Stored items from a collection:
---

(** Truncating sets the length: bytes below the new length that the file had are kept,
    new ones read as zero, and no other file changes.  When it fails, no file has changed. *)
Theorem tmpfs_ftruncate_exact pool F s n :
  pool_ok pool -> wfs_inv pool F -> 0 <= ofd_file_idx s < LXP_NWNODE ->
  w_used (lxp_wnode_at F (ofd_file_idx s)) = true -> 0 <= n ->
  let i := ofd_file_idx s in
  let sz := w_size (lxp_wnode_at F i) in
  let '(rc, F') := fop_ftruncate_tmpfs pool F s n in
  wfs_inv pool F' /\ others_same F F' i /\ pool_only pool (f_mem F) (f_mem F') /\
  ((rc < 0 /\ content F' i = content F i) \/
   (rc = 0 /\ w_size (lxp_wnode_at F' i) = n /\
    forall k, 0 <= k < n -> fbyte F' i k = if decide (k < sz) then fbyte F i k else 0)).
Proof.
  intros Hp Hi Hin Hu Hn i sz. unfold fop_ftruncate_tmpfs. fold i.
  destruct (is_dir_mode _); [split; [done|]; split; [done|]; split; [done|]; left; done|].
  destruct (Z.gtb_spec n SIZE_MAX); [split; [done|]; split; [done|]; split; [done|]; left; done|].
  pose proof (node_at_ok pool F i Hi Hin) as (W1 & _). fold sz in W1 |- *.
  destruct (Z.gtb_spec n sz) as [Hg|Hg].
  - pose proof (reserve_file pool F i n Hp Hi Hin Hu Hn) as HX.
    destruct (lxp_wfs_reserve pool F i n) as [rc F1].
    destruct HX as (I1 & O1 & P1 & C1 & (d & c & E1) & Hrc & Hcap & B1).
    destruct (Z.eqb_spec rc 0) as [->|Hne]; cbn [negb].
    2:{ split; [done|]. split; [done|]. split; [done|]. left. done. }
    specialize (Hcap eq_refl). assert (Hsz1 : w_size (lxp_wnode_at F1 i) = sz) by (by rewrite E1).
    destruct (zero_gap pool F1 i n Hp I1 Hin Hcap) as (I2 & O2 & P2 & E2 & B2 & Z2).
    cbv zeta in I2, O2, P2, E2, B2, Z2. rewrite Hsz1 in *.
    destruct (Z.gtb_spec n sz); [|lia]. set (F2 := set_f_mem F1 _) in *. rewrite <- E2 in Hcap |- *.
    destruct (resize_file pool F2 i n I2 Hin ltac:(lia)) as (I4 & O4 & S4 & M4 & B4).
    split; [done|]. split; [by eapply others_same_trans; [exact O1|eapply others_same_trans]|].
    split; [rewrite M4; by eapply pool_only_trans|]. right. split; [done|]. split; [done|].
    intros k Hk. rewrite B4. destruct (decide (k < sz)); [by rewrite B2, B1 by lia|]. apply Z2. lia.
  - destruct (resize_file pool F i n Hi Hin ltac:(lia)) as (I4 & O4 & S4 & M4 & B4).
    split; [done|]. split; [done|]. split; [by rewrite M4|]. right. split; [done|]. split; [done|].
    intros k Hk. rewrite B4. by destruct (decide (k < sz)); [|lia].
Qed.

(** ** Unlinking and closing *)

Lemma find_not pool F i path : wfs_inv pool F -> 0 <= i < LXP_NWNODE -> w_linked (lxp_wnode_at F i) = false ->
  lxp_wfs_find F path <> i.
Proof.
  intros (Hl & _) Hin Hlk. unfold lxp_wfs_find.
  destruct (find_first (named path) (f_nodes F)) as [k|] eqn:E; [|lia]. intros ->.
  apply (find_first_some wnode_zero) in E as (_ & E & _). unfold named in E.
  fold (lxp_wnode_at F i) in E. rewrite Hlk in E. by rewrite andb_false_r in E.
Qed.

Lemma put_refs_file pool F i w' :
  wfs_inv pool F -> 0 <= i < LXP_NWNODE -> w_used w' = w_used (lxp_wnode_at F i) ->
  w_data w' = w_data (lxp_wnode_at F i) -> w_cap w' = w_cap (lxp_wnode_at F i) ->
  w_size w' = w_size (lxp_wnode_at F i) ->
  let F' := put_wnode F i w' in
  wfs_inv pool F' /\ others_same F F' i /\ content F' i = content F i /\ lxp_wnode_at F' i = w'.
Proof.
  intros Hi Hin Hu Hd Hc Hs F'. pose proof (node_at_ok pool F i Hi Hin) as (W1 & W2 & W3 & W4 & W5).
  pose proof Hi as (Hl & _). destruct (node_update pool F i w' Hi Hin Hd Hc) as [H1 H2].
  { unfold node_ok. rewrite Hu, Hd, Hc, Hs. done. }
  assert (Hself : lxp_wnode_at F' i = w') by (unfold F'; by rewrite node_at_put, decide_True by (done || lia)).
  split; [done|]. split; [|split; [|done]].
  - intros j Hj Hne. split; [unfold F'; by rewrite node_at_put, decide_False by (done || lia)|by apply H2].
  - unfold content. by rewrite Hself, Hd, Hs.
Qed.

---

** Task to carry out **
An exact copy of the lines above between the line holding "lxp_wfs_find F path <> i." and the line holding "Lemma put_refs_file pool", inclusive, is the whole answer.

** Result **
  lxp_wfs_find F path <> i.
Proof.
  intros (Hl & _) Hin Hlk. unfold lxp_wfs_find.
  destruct (find_first (named path) (f_nodes F)) as [k|] eqn:E; [|lia]. intros ->.
  apply (find_first_some wnode_zero) in E as (_ & E & _). unfold named in E.
  fold (lxp_wnode_at F i) in E. rewrite Hlk in E. by rewrite andb_false_r in E.
Qed.

Lemma put_refs_file pool F i w' :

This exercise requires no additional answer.